An egg tart seller promises not to accidentally sell realistic plastic samples for the third time


They say it’s a charm.

A popular element of the Japanese urban landscape are the numerous plastic food samples that adorn the windows of restaurants and other food retailers. These fake dishes are made with such amazing attention to detail that they are works of art in their own law.

Unfortunately, this can be a source of trouble for the food retailers themselves when these realistic foods are not securely enclosed in display cases. Just ask the staff at Andrew’s egg tartwho had trouble distinguishing fake tarts from real ones.

▼ Andrew’s Eggtart is a branch of Lord Stow’s Bakery where Andrew and Lord Stow are the same guy

There was an incident in late October where a customer was accidentally served five plastic tarts when staff mistook them for real fresh tarts. The Macau franchise, which usually has locations in Osaka, Nagoya and Kagoshima, opened a temporary stand at JR Tottori station and customers flocked to the chance to grab the rare treat. In all the commotion, it would seem that an inedible order for tarts had been handed out by mistake.

The company explained that part of the reason was that these particular food samples were designed to be hollow to save production costs. This also makes them much lighter than solid plastic sculptures and harder to distinguish from the weight of real tarts. In addition, the attention to the appearance of the samples was so detailed that they even had the distinct color and texture of tarts that were baked off-site and refrigerated, as opposed to freshly baked.

It is this attention to detail that has led many online commenters to say that they would consider themselves lucky if they received the samples by mistake.

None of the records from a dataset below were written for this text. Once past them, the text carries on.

(* ===== verification/FsAtomic.v ===== *)
(** * Files and crashes

    The file layer on top of the log: a write and the end of its operation. *)

From S2P Require Import Prelude Bytes Monad Machine ProcDefs ProcInv Proc DemoProc KernDefs Sleeplock Bio BioInv Log LogInv LogCrash LogOps DemoKern.
From S2P Require Import Fs FsTx FsBitmap FsFile FsData DemoFs.

Section atomic.
Context {FU : Fuel} {BD : BlockDevice} {SD : SyncDevice} {DV : DevSw} (p : nat) (sb : superblock) (ds : Z) (ip : nat).

(** A block the transaction did not record is as on the disk. *)
Lemma tx_clean bs s c : tx p [] bs s -> c ∉ bs -> blk s c = dblk s c.
Proof.
  intros Ht Hc. destruct (tx_inv _ _ _ _ Ht) as [l Hi]. destruct (cached_dec s c) as [(i & Hlt & Hcc)|Hf]; [|by apply blk_uncached].
  rewrite (bi_len _ _ Hi) in Hlt. rewrite (blk_cached l s i c Hi Hlt Hcc). unfold cached in Hcc. apply andb_true_iff in Hcc as [Hk Hf].
  assert (b_refcnt (bufs s !!! i) = 0) as Hr by (apply (tx_free _ _ _ _ Ht); [done|set_solver]).
  destruct (bi_buf _ _ Hi i Hlt) as (Hfl & _ & _ & _ & _ & Hd). pose proof Hk as Hk'. unfold keyed in Hk'. apply andb_true_iff in Hk' as [Hk1%Z.eqb_eq Hk2%Z.eqb_eq]. rewrite <- Hk2.
  apply Hd; [done|done|]. destruct Hfl as [E|[E|E]]; [by rewrite E in Hf|done|].
  destruct (tx_pin _ _ _ _ Ht i Hlt E) as (b & Hb & Hkb). by rewrite (keyed_fun _ _ _ Hk Hkb) in Hc.
Qed.

(** The log's view of the transaction. *)
Lemma tx_log_ctx bs s :
  tx p [] bs s -> l_dev (klog s) = ROOTDEV -> 0 <= l_start (klog s) -> l_start (klog s) + LOGSIZE < nblocks s -> (length bs + 2 <= nbuf)%nat ->
  exists l, log_ctx (l_start (klog s)) bs p l s.
Proof.
  intros Ht Hd Hs0 Hs1 Hl. pose proof Ht as [Hk [l Hi] Hheld Hfree Hnd Hpin [N1 N2 N3 N4] Hon Hrg Hsm Hout Hsz]. exists l.
  split; [done| |done|].
  - split; [done|]. intros i Hlt. apply Hfree; [done|set_solver].
  - split; try done. intros b Hb. by eapply Forall_forall in Hrg.
Qed.

Lemma same_blocks s s' : bufs s' = bufs s -> disk s' = disk s -> blk s' = blk s /\ dblk s' = dblk s /\ nblocks s' = nblocks s.
Proof. intros Eb Ed. unfold blk, dblk, nblocks. by rewrite Eb, Ed. Qed.

Lemma committed_same start bs ws s s0 s' s0' :
  bufs s0 = bufs s -> disk s0 = disk s -> bufs s0' = bufs s' -> disk s0' = disk s' -> committed start bs ws s s' -> committed start bs ws s0 s0'.
Proof.
  intros E1 E2 E3 E4 [C1 C2 C3 C4 C5]. destruct (same_blocks s s0 E1 E2) as (B1 & B2 & B3). destruct (same_blocks s' s0' E3 E4) as (B4 & B5 & B6).
  split; unfold after_crash in *; rewrite ?B1, ?B2, ?B3, ?B4, ?B5, ?E2, ?E4; done.
Qed.

(** C1. Writing to a file is atomic.  When the only operation under way writes up to
    [n] bytes to a file and ends, the disk then has the file with the bytes in place
    and every other data block as before, and an empty log; and a crash after any number of the disk
    writes this takes, followed by recovery, leaves the data blocks all as they were
    or all as after the write. *)
Theorem write_atomic off src F s :
  let x := icache s !!! ip in
  let n := Z.of_nat (length src) in
  let start := l_start (klog s) in
  fs_ready p sb ds ip [] [] F s -> i_type x <> T_DEV -> 0 <= off <= i_size x -> off + n <= MAXFILE * BSIZE ->
  start + LOGSIZE < IBLOCK (i_inum x) sb < ds -> IBLOCK (i_inum x) sb <> sb_bmapstart sb ->
  0 <= start -> l_dev (klog s) = ROOTDEV -> l_committing (klog s) = 0 -> l_outstanding (klog s) = 1 -> hdr_n (dblk s start) = 0 ->
  (5 + blocks off n <= nbuf)%nat -> (2 * blocks off n <= length F)%nat ->
  wp (let* r := writei ip src off in end_op ;;; ret r)
    (fun r s' => r = n /\ exists s1 bs ws,
       written sb ip off src s s1 [] bs /\ kctx p [] s' /\
       d_writes (disk s') = rev ws ++ d_writes (disk s) /\
       (forall c, data_block start (nblocks s) c -> dblk s' c = blk s1 c /\ blk s' c = blk s1 c) /\
       hdr_n (dblk s' start) = 0 /\
       forall k,
         (forall c, data_block start (nblocks s) c -> after_crash start ws k s c = blk s c) \/
         (forall c, data_block start (nblocks s) c -> after_crash start ws k s c = blk s1 c)) s.
Proof.
  intros x n start Hr Hty Hoff Hmax Hib Hne Hs0 Hdev Hcm Hout Hh Hlen HF. change LOGSIZE with 30 in *.
  pose proof (fr_layout _ _ _ _ _ _ _ _ Hr) as [L1 L2 L3 L4]. pose proof (fr_log _ _ _ _ _ _ _ _ Hr) as Hlog. pose proof (fr_ds _ _ _ _ _ _ _ _ Hr) as Hds.
  change nbuf with 30%nat in Hlen. fold start in Hlog. change LOGSIZE with 30 in Hlog. apply wp_bind.
  eapply wp_mono; [apply (writei_wp p sb ds ip off src [] F s); try done; unfold log_limit; cbn [length]; fold x n; change LOGSIZE with 30; lia|].
  intros r s1 (-> & bs & F1 & Hr1 & Hf1 & Hw). pose proof (wn_log _ _ _ _ _ _ _ _ Hw) as Hbs. fold n in Hbs. cbn [length] in Hbs.
  destruct (same_log_fields _ _ (if_log _ _ _ Hf1)) as (S1 & S2 & S3 & S4 & S5). pose proof (if_disk _ _ _ Hf1) as Ed.
  assert (dblk s1 = dblk s /\ nblocks s1 = nblocks s) as [Edb En] by (unfold dblk, nblocks; by rewrite Ed).
  destruct (tx_log_ctx bs s1 (fr_tx _ _ _ _ _ _ _ _ Hr1)) as [l Hc]; [congruence|rewrite S1; done|rewrite S1, En; change LOGSIZE with 30; fold start; lia| |].
  { change nbuf with 30%nat. lia. }
  rewrite S1 in Hc. fold start in Hc. assert (forall c, c ∉ bs -> blk s1 c = dblk s c) as Hcl by (intros c Hcb; rewrite (tx_clean bs) by (done || apply Hr1); by rewrite Edb).
  apply wp_bind. apply (end_op_last_wp start bs p l s1 (fun s2 => exists ws, committed start bs ws s1 s2)); [done|congruence|congruence| |].
  - intros s2 Hc2 Eb2 Ed2 Eg2. destruct (same_blocks s1 s2 Eb2 Ed2) as (_ & Ed2' & _).
    eapply commit_all_wp; [exact Hc2|by rewrite Ed2', Edb|]. intros ws s3 Hk3 _ HC. split; [done|]. exists ws. by eapply committed_same; [..|exact HC].
  - intros s2 s' [ws HC] Hk' Eb' Ed' _. apply wp_ret. split; [done|]. exists s1, bs, ws.
    assert (committed start bs ws s1 s') as [C1 C2 C3 C5 C4] by by eapply committed_same; [..|exact HC]. rewrite En, Ed in *.
    assert (forall c, (if decide (c ∈ bs) then blk s1 c else dblk s1 c) = blk s1 c) as Enew by (intros c; case_decide; [done|]; by rewrite Edb, Hcl).
    split_and!; [done|done|done| |done|].
    + intros c Hd. by rewrite C2, C3, Enew.
    + intros k. unfold after_crash in *. rewrite Edb in C4. destruct (C4 k) as [C|C]; [left|right]; intros c Hd; rewrite C by done.
      * symmetry. apply (tx_clean []); [apply Hr|set_solver].
      * by rewrite <- Edb, Enew.
Qed.

End atomic.

(** Six hundred bytes appended to the file of [DemoFs], and the operation ended. *)
Lemma write_atomic_witness :
  let src := replicate 600 46 in
  wp (let* r := writei 0 src 10 in end_op ;;; ret r)
    (fun r s' => r = 600 /\ exists s1 bs ws,
       written demo_sb 0 10 src demo_fs s1 [] bs /\ kctx 1 [] s' /\
       d_writes (disk s') = rev ws ++ d_writes (disk demo_fs) /\
       (forall c, data_block 2 (nblocks demo_fs) c -> dblk s' c = blk s1 c /\ blk s' c = blk s1 c) /\
       hdr_n (dblk s' 2) = 0 /\
       forall k,
         (forall c, data_block 2 (nblocks demo_fs) c -> after_crash 2 ws k demo_fs c = blk demo_fs c) \/
         (forall c, data_block 2 (nblocks demo_fs) c -> after_crash 2 ws k demo_fs c = blk s1 c)) demo_fs.
Proof.
  intros src. apply (write_atomic 1 demo_sb 37 0 10 src demo_free demo_fs); [apply demo_ready|..|by apply Nat.leb_le; vm_compute|by apply Nat.leb_le; vm_compute].
  all: by vm_compute.
Defined.
Lemma mkfs_image_witness :
  image_blocks demo_args = 62 /\
  wp (mkfs_main demo_args) (fun _ s => length (img s) = 2000%nat /\ image_ok demo_args (imgv s)) mkfs_start.
Proof. split; [reflexivity|]. apply (mkfs_image demo_args); [reflexivity|vm_compute; discriminate|vm_compute; discriminate]. Defined.

(** With a multiple of 32 entries the directory is given one block more than it has. *)
Lemma mkfs_root_hole :
  let args := replicate 30 (([97], Some []) : arg_t) in
  wp (mkfs_main args) (fun _ s => let x := dsk (imgv s) ROOTINO in i_size x = 1024 /\ fblk (imgv s) x 1 = 0) mkfs_start.
Proof.
  cbv zeta. eapply wp_mono; [eapply (wp_eval _ (fun _ s => (i_size (dsk (imgv s) ROOTINO) =? 1024) && (fblk (imgv s) (dsk (imgv s) ROOTINO) 1 =? 0))); vm_compute; reflexivity|].
  intros _ s [E1 E2]%andb_true_iff. by zbool.
Qed.
(** * A voxel sandbox: key codec, terrain classifier, targeting, creatures

    Shallow embedding of [src/components/minecraft/utils.ts] and
    [src/components/minecraft/MinecraftGame.tsx].

    Numbers.  A JavaScript [number] that the program keeps integral (block
    coordinates, the results of [Math.round] and [Math.floor], mouse
    buttons) is a [Z]; every other [number] (positions, timers, deltas,
    random draws) is a real [R], so arithmetic is exact and there is
    neither rounding error nor [NaN].

    Objects.  [THREE.Vector3] methods mutate their receiver and return it.
    Where the program keeps several names for one vector (the targeting
    resolver), vectors live in a store and are handled through locations;
    where every vector has a single owner (the creature), they are plain
    values.

    Outside world.  [Math.random] and [Date.now] are streams of values
    still to come, threaded through the code; the frame delta is an
    argument, and so is the three.js raycaster, a record of functions. *)

From Stdlib Require Import ZArith String Ascii List Reals Lra Lia.
From Stdlib Require Import DecimalString DecimalZ.
From Equations Require Import Equations.
From stdpp Require Import gmap strings list.
Import ListNotations.

(** ** The fragment of the JavaScript runtime the program uses *)

Module JS.

(** [Number::toString] on an integral number: optional minus sign and
    decimal digits (as the language prints integers of magnitude below
    10^21, which covers every coordinate of the world). *)
Definition toString (n : Z) : string :=
  NilZero.string_of_int (Z.to_int n).
(* ===== verification/Float64.v ===== *)
(** * Go's float64

    IEEE 754 binary64 values and the operations the program applies to them,
    as the executable specification [SpecFloat] of the standard library gives
    them (round to nearest even).  Go may contract [x*y + z] into one fused
    operation on some processors; the model is the uncontracted evaluation
    that the amd64 compiler emits. *)

From Stdlib Require Import ZArith Lia.
From Stdlib Require Import Floats.SpecFloat.
From stdpp Require Import base tactics.
From S2P Require Import Prelude.
Local Open Scope Z_scope.

Abbreviation float64 := spec_float.
Definition f64_prec : Z := 53.
Definition f64_emax : Z := 1024.

Definition fadd (x y : float64) : float64 := SFadd f64_prec f64_emax x y.
Definition fsub (x y : float64) : float64 := SFsub f64_prec f64_emax x y.
Definition fmul (x y : float64) : float64 := SFmul f64_prec f64_emax x y.
Definition fdiv (x y : float64) : float64 := SFdiv f64_prec f64_emax x y.
Definition fabs (x : float64) : float64 := SFabs x.
(** Go's [==], [<], [<=] and [>] on floats: false when an operand is a NaN. *)
Definition feqb (x y : float64) : bool := SFeqb x y.
Definition fltb (x y : float64) : bool := SFltb x y.
Definition fleb (x y : float64) : bool := SFleb x y.
Definition fgtb (x y : float64) : bool := SFltb y x.

(** The float64 of an integer constant or conversion. *)
Definition float64_of_Z (z : Z) : float64 :=
  binary_normalize f64_prec f64_emax z 0 false.
Definition f0 : float64 := S754_zero false.
Definition f1 : float64 := float64_of_Z 1.
Definition f100 : float64 := float64_of_Z 100.

(** [math.Max]: an infinity wins over a NaN, and +0 over -0. *)
Definition math_Max (x y : float64) : float64 :=
  match x, y with
  | S754_infinity false, _ | _, S754_infinity false => S754_infinity false
  | S754_nan, _ | _, S754_nan => S754_nan
  | S754_zero sx, S754_zero _ => if sx then y else x
  | _, _ => if fgtb x y then x else y
  end.

(** A value in canonical form: every float64 a Go program can hold. *)
Definition f64_valid (x : float64) : Prop := valid_binary f64_prec f64_emax x = true.
Definition f64_finite (x : float64) : Prop :=
  match x with S754_zero _ | S754_finite _ _ _ => True | _ => False end.

Example f64_two_thirds :
  fdiv (float64_of_Z 2) (float64_of_Z 3) = S754_finite false 6004799503160661 (-53).
Proof. vm_compute. reflexivity. Qed.

Example f64_max : math_Max (float64_of_Z (-3)) f0 = f0.
Proof. vm_compute. reflexivity. Qed.

Lemma f1_eq : f1 = S754_finite false 4503599627370496 (-52).
Proof. vm_compute. reflexivity. Qed.

(** ** A quotient of two ordered positive values is at most 1 *)

Lemma digits2_pos_bounds (m : positive) :
  2 ^ (Zpos (digits2_pos m) - 1) <= Zpos m < 2 ^ Zpos (digits2_pos m).
Proof.
  induction m as [m IH|m IH|]; cbn [digits2_pos]; [| |cbn; lia];
    rewrite Pos2Z.inj_succ; set (d := Zpos (digits2_pos m)) in *;
    assert (0 < d) by (subst d; lia);
    replace (Z.succ d - 1) with (Z.succ (d - 1)) by lia;
    rewrite !Z.pow_succ_r by lia; lia.
Qed.

Lemma Zdigits2_le q n : 0 <= n -> 0 <= q <= 2 ^ n -> Zdigits2 q <= n + 1.
Proof.
  intros Hn [H0 Hq]. destruct q as [|p|p]; simpl; [lia| |lia].
  pose proof (digits2_pos_bounds p) as [Hlo _].
  assert (2 ^ (Zpos (digits2_pos p) - 1) <= 2 ^ n) as Hp by lia.
  apply Z.pow_le_mono_r_iff in Hp; lia.
Qed.

Definition rec_exact (r : shr_record) : Prop := shr_r r = false /\ shr_s r = false.

Lemma shr_1_spec r :
  0 <= shr_m r ->
  shr_m (shr_1 r) = shr_m r / 2 /\
  (rec_exact r -> shr_m r mod 2 = 0 -> rec_exact (shr_1 r)).
Proof.
  destruct r as [m r s]. simpl. intros Hm. unfold rec_exact. simpl.
  destruct m as [|[p|p|]|p]; simpl; try lia.
  - split; [done|]. intros [-> ->]. done.
  - split; [rewrite (Pos2Z.inj_xI p); apply Z.div_unique with 1; lia|].
    intros _ Hmod. exfalso. rewrite Pos2Z.inj_xI in Hmod.
    rewrite Z.add_comm, Z.mul_comm, Z.mod_add in Hmod by lia. done.
  - split; [rewrite (Pos2Z.inj_xO p); apply Z.div_unique with 0; lia|].
    intros [-> ->] _. done.
  - split; [done|]. intros _ Hmod. done.
Qed.

Lemma iter_pos_nat {A} (f : A -> A) n x : iter_pos f n x = Nat.iter (Pos.to_nat n) f x.
Proof.
  revert x. induction n as [n IH|n IH|]; intros x; cbn [iter_pos]; [| |done].
  - rewrite !IH, Pos2Nat.inj_xI, <- Nat.iter_add, <- Nat.iter_succ_r.
    f_equal. lia.
  - rewrite !IH, Pos2Nat.inj_xO, <- Nat.iter_add. f_equal. lia.
Qed.

Lemma shr_iter_spec n r :
  0 <= shr_m r ->
  shr_m (Nat.iter n shr_1 r) = shr_m r / 2 ^ Z.of_nat n /\
  (rec_exact r -> (2 ^ Z.of_nat n | shr_m r) -> rec_exact (Nat.iter n shr_1 r)).
Proof.
  intros Hm. induction n as [|n [IHm IHe]].
  - split; [by rewrite Z.div_1_r|]. done.
  - rewrite Nat2Z.inj_succ, Z.pow_succ_r by lia. rewrite Nat.iter_succ.
    set (r' := Nat.iter n shr_1 r) in *.
    assert (0 <= shr_m r') as Hm' by (rewrite IHm; apply Z.div_pos; lia).
    destruct (shr_1_spec r' Hm') as [E1 E2]. split.
    + rewrite E1, IHm, Z.div_div by lia. f_equal. lia.
    + intros Hex [k Hk]. apply E2.
      * apply IHe; [done|]. exists (k * 2). lia.
      * rewrite IHm, Hk.
        replace (k * (2 * 2 ^ Z.of_nat n)) with ((k * 2) * 2 ^ Z.of_nat n) by lia.
        rewrite Z.div_mul by lia. apply Z.mod_mul. lia.
Qed.

Lemma SFleb_same_exp p k e :
  Zpos p <= Zpos k -> SFleb (S754_finite false p e) (S754_finite false k e) = true.
Proof.
  intros Hk. unfold SFleb. cbn [SFcompare]. rewrite Z.compare_refl.
  pose proof (Pos.compare_spec p k) as Hc.
  unfold Pos.compare in Hc. destruct Hc; [done|done|lia].
Qed.

Lemma SFleb_lower_exp p k e e' :
  e <= e' -> (e = e' -> Zpos p <= Zpos k) ->
  SFleb (S754_finite false p e) (S754_finite false k e') = true.
Proof.
  intros He Hk. destruct (decide (e = e')) as [->|Hne].
  { apply SFleb_same_exp. by apply Hk. }
  unfold SFleb. cbn [SFcompare]. destruct (Z.compare_spec e e'); [lia|done|lia].
Qed.

Lemma pow_52 : 2 ^ 52 = 4503599627370496.
Proof. vm_compute. reflexivity. Qed.

Lemma finite_le_one p e :
  e <= -52 -> Zpos p <= 2 ^ (- e) -> fleb (S754_finite false p e) f1 = true.
Proof.
  intros He Hp. unfold fleb. rewrite f1_eq. apply SFleb_lower_exp; [done|].
  intros Ee. rewrite <- pow_52. replace 52 with (- e) by lia. done.
Qed.

(** One pass of [shr_fexp] over a mantissa that does not exceed 1 keeps it at
    most 1, and exact when it was exactly 1. *)
Section at_most_one.
Abbreviation fexp := (fexp f64_prec f64_emax).
Abbreviation emin := (emin f64_prec f64_emax).

Lemma fexp_le z : z <= 1 -> fexp z <= -52.
Proof. unfold SpecFloat.fexp, SpecFloat.emin, f64_prec, f64_emax. lia. Qed.

Definition below_one (m e : Z) : Prop := e <= -52 /\ 0 <= m <= 2 ^ (- e).

Lemma shr_fexp_below_one m e l :
  below_one m e -> (m = 2 ^ (- e) -> l = loc_Exact) ->
  let '(r, e') := shr_fexp f64_prec f64_emax m e l in
  below_one (shr_m r) e' /\ (shr_m r = 2 ^ (- e') -> rec_exact r).
Proof.
  intros [He Hm] Hex. unfold shr_fexp.
  assert (fexp (Zdigits2 m + e) <= -52) as Hf.
  { apply fexp_le. pose proof (Zdigits2_le m (- e) ltac:(lia) Hm). lia. }
  set (r0 := shr_record_of_loc m l).
  assert (shr_m r0 = m) as Hr0 by (subst r0; by destruct l as [|[]]).
  assert (m = 2 ^ (- e) -> rec_exact r0) as Hex0.
  { intros E. subst r0. by rewrite (Hex E). }
  destruct (fexp (Zdigits2 m + e) - e) as [|n|n] eqn:En; simpl;
    [rewrite Hr0; split; [split; lia|done]| |rewrite Hr0; split; [split; lia|done]].
  rewrite iter_pos_nat.
  destruct (shr_iter_spec (Pos.to_nat n) r0 ltac:(lia)) as [E1 E2].
  rewrite Hr0, positive_nat_Z in *.
  assert (2 ^ (- e) = 2 ^ (- (e + Zpos n)) * 2 ^ Zpos n) as Epow.
  { rewrite <- Z.pow_add_r by lia. f_equal. lia. }
  assert (0 < 2 ^ Zpos n) as Hpos by (apply Z.pow_pos_nonneg; lia).
  assert (m / 2 ^ Zpos n <= 2 ^ (- (e + Zpos n))) as Hle.
  { apply Z.div_le_upper_bound; lia. }
  rewrite E1. split; [split; [lia|split; [apply Z.div_pos; lia|done]]|].
  intros Heq. assert (m = 2 ^ (- e)) as Em.
  { pose proof (Z.mul_div_le m (2 ^ Zpos n) ltac:(lia)). nia. }
  apply E2; [by apply Hex0|]. exists (2 ^ (- (e + Zpos n))). lia.
Qed.

Lemma binary_round_aux_below_one m e l :
  below_one m e -> (m = 2 ^ (- e) -> l = loc_Exact) ->
  let z := binary_round_aux f64_prec f64_emax false m e l in
  fleb f0 z = true /\ fleb z f1 = true /\ f64_finite z.
Proof.
  intros Hb Hex. unfold binary_round_aux.
  pose proof (shr_fexp_below_one m e l Hb Hex) as H1.
  destruct (shr_fexp _ _ m e l) as [r1 e1]. destruct H1 as [[He1 Hm1] Hex1].
  set (M := round_nearest_even (shr_m r1) (loc_of_shr_record r1)).
  assert (below_one M e1) as HM.
  { split; [done|]. subst M.
    destruct (decide (shr_m r1 = 2 ^ (- e1))) as [E|E].
    - destruct (Hex1 E) as [Hr Hs]. destruct r1 as [m1 ? ?]; simpl in *.
      subst. simpl. lia.
    - unfold round_nearest_even. destruct (loc_of_shr_record r1) as [|[]];
        try destruct (Z.even _); lia. }
  pose proof (shr_fexp_below_one M e1 loc_Exact HM ltac:(done)) as H2.
  destruct (shr_fexp _ _ M e1 loc_Exact) as [r2 e2].
  destruct H2 as [[He2 Hm2] _].
  destruct (shr_m r2) as [|p|p]; [by vm_compute| |lia].
  assert ((e2 <=? f64_emax - f64_prec) = true) as ->
    by (apply Z.leb_le; unfold f64_emax, f64_prec; lia).
  split; [done|]. split; [|done]. apply finite_le_one; lia.
Qed.
End at_most_one.

(** Canonical positive values are ordered as their mantissas and exponents. *)
Lemma bounded_le m1 e1 m2 e2 :
  f64_valid (S754_finite false m1 e1) -> f64_valid (S754_finite false m2 e2) ->
  fgtb (S754_finite false m1 e1) (S754_finite false m2 e2) = false ->
  e1 <= e2 /\ Zpos m1 <= Zpos m2 * 2 ^ (e2 - e1).
Proof.
  unfold f64_valid, valid_binary, bounded, canonical_mantissa, fexp, emin, f64_prec, f64_emax.
  rewrite !andb_true_iff, !Z.eqb_eq. intros [C1 _] [C2 _].
  unfold fgtb, SFltb, SFcompare. rewrite (Z.compare_antisym e1 e2).
  pose proof (digits2_pos_bounds m1) as [_ U1].
  pose proof (digits2_pos_bounds m2) as [L2 _].
  set (d1 := Zpos (digits2_pos m1)) in *. set (d2 := Zpos (digits2_pos m2)) in *.
  assert (0 < d1 /\ 0 < d2) as [Hd1 Hd2] by (subst d1 d2; lia).
  destruct (Z.compare_spec e1 e2) as [->|Hlt|Hgt]; simpl; [| |done].
  - rewrite Z.sub_diag. pose proof (Pos.compare_spec m2 m1) as Hc.
    unfold Pos.compare in Hc. destruct Hc as [->|?|?]; simpl; intros ?; try done; lia.
  - intros _. split; [lia|].
    assert (2 ^ d1 <= 2 ^ (d2 - 1) * 2 ^ (e2 - e1)); [|nia].
    rewrite <- Z.pow_add_r by lia. apply Z.pow_le_mono_r; lia.
Qed.

Lemma fdiv_unit_interval x y :
  f64_valid x -> f64_valid y -> f64_finite x -> f64_finite y ->
  fleb f0 x = true -> fgtb y f0 = true -> fgtb x y = false ->
  fleb f0 (fdiv x y) = true /\ fleb (fdiv x y) f1 = true /\ f64_finite (fdiv x y).
Proof.
  intros Vx Vy Fx Fy Hx Hy Hxy.
  destruct y as [sy| | |[] m2 e2]; try done.
  destruct x as [sx| | |[] m1 e1]; try done.
  destruct (bounded_le m1 e1 m2 e2 Vx Vy Hxy) as [He Hm].
  unfold fdiv, SFdiv, SFdiv_core_binary.
  set (e' := Z.min _ (e1 - e2)).
  assert (e' <= -53) as He'.
  { subst e'. unfold Zdigits2.
    assert (Zpos (digits2_pos m1) + e1 - (Zpos (digits2_pos m2) + e2) <= 0) as HD.
    { pose proof (digits2_pos_bounds m1) as [L1 _].
      pose proof (digits2_pos_bounds m2) as [_ U2].
      assert (2 ^ (Zpos (digits2_pos m1) - 1)
              < 2 ^ (Zpos (digits2_pos m2) + (e2 - e1))) as Hp.
      { rewrite Z.pow_add_r by lia.
        assert (0 < 2 ^ (e2 - e1)) by (apply Z.pow_pos_nonneg; lia). nia. }
      apply Z.pow_lt_mono_r_iff in Hp; lia. }
    unfold fexp, emin, f64_prec, f64_emax. lia. }
  set (s := e1 - e2 - e'). assert (0 <= s) as Hs by (subst s e'; lia).
  assert (match s with Z0 => Zpos m1 | Zpos _ => Z.shiftl (Zpos m1) s
          | Zneg _ => 0 end = Zpos m1 * 2 ^ s) as ->.
  { destruct s; [lia| |lia]. by rewrite Z.shiftl_mul_pow2. }
  assert (Zpos m1 * 2 ^ s <= Zpos m2 * 2 ^ (- e')) as Hq.
  { replace (- e') with ((e2 - e1) + s) by (subst s; lia).
    rewrite Z.pow_add_r by lia.
    assert (0 < 2 ^ s) by (apply Z.pow_pos_nonneg; lia). nia. }
  pose proof (Z_div_mod (Zpos m1 * 2 ^ s) (Zpos m2) ltac:(lia)) as Hdm.
  destruct (Z.div_eucl (Zpos m1 * 2 ^ s) (Zpos m2)) as [q r].
  destruct Hdm as [Eq Hr].
  assert (0 <= Zpos m1 * 2 ^ s) as H0.
  { pose proof (Z.pow_nonneg 2 s ltac:(lia)). nia. }
  apply binary_round_aux_below_one; [split; [lia|split; nia]|].
  intros E. assert (r = 0) as -> by nia.
  unfold new_location, new_location_even, new_location_odd. by destruct (Z.even _).
Qed.

#[export] Hint Resolve fdiv_unit_interval : hlm.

“I’d rather have samples.”
“I think the company that made the sample should feel proud.”
“Recent food replicas are amazing and it’s really hard to tell them apart from the real thing.”
“A long time ago, my father bought souvenir snacks on a trip, but they turned out to be samples. He couldn’t return them either because it was too far away, but that was fine with me.”
“I wonder how you can explain it without spoiling the look. Maybe stick it to a nice dish?
“There is such a thing as too high quality.”
“It’s not like those silicone wrappers, but it’s probably a good idea to put a DO NOT EAT warning on them.”
“I wouldn’t mind buying a sample, but hopefully I’ll realize that before I try to eat it.”

According to Andrew’s Eggtart, a sample costs about three times the 209 yen ($1.5) price of a real tart, so anyone who buys it will have a bargain. Fortunately, in the latter case, the customers were honest and brought samples for replacement without complaints.

This is actually the second time Andrew’s Eggtart has had this problem with a similar bug that happened last January. Measures were put in place after the event to prevent a reoccurrence, such as making it clear to part-time employees which tarts were real, and even refraining from posting fake tarts unless a manager was present.

However, for temporary tart stands, the staff is outsourced to local human resources who are not as well trained or experienced to deal with such realistic food samples. Andrew’s Eggtart now says they will also upgrade the temporary location training to prevent this from happening again a third time.